= DATASET RECORDS =
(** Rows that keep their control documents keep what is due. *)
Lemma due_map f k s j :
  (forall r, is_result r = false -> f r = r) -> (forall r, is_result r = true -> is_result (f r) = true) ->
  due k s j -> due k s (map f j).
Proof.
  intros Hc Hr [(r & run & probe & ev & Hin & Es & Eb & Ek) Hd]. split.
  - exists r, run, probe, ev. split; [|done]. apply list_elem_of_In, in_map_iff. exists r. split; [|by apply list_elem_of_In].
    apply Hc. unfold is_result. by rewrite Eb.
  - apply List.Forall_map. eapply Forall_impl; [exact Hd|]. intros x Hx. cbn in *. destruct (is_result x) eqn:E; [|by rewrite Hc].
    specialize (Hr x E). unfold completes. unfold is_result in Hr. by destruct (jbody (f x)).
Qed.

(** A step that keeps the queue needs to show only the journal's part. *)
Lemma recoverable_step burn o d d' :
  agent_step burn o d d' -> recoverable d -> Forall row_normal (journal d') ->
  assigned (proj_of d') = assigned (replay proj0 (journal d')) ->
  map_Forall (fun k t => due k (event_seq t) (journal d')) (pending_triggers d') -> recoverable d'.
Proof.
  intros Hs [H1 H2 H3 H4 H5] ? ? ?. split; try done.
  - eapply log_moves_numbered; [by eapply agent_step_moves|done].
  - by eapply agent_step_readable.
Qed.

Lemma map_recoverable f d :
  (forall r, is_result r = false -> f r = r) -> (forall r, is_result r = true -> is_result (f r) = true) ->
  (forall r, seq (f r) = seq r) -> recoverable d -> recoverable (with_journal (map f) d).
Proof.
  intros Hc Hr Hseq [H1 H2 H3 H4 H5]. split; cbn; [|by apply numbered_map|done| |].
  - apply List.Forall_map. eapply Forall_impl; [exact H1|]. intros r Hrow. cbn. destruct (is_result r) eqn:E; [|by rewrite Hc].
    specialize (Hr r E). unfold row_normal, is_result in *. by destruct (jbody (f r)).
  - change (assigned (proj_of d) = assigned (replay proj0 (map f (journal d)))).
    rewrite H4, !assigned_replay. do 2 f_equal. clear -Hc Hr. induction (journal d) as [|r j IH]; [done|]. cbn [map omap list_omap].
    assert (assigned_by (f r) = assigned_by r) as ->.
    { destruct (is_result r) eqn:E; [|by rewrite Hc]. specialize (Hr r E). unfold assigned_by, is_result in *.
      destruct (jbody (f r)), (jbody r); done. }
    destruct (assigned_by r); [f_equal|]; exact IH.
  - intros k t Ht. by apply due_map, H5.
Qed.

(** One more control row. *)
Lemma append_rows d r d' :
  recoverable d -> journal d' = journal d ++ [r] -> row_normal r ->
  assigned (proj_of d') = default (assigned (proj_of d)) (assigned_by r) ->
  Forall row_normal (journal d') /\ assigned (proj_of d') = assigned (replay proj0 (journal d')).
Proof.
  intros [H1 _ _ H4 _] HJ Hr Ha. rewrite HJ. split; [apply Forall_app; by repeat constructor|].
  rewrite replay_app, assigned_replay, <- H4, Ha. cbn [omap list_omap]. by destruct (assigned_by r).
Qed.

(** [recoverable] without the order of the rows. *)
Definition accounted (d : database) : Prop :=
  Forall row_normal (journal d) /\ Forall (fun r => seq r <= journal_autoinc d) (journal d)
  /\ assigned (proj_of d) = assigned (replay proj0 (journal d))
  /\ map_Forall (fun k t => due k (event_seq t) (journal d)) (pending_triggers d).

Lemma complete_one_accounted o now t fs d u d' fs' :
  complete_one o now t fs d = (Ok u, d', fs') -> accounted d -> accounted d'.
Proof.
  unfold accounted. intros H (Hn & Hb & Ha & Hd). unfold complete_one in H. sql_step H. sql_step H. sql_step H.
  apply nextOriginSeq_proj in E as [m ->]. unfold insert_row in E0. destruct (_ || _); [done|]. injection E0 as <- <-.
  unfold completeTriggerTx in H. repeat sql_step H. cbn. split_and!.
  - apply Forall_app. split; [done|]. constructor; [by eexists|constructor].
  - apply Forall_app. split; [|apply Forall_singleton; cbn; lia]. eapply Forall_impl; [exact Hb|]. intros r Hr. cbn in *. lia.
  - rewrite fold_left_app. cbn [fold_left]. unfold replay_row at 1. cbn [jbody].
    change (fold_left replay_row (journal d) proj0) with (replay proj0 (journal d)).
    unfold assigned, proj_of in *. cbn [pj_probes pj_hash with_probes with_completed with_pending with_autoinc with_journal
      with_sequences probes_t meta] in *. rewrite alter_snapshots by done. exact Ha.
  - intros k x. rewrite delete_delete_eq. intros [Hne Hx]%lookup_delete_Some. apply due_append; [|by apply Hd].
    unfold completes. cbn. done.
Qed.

= ACTION ITEM =
Filter the records above, keeping each line that contains the word "rewrite".

= EXPECTED ANSWER =
    apply Hc. unfold is_result. by rewrite Eb.
  - apply List.Forall_map. eapply Forall_impl; [exact Hd|]. intros x Hx. cbn in *. destruct (is_result x) eqn:E; [|by rewrite Hc].
  - apply List.Forall_map. eapply Forall_impl; [exact H1|]. intros r Hrow. cbn. destruct (is_result r) eqn:E; [|by rewrite Hc].
    rewrite H4, !assigned_replay. do 2 f_equal. clear -Hc Hr. induction (journal d) as [|r j IH]; [done|]. cbn [map omap list_omap].
    { destruct (is_result r) eqn:E; [|by rewrite Hc]. specialize (Hr r E). unfold assigned_by, is_result in *.
  intros [H1 _ _ H4 _] HJ Hr Ha. rewrite HJ. split; [apply Forall_app; by repeat constructor|].
  rewrite replay_app, assigned_replay, <- H4, Ha. cbn [omap list_omap]. by destruct (assigned_by r).
  - rewrite fold_left_app. cbn [fold_left]. unfold replay_row at 1. cbn [jbody].
      with_sequences probes_t meta] in *. rewrite alter_snapshots by done. exact Ha.
  - intros k x. rewrite delete_delete_eq. intros [Hne Hx]%lookup_delete_Some. apply due_append; [|by apply Hd].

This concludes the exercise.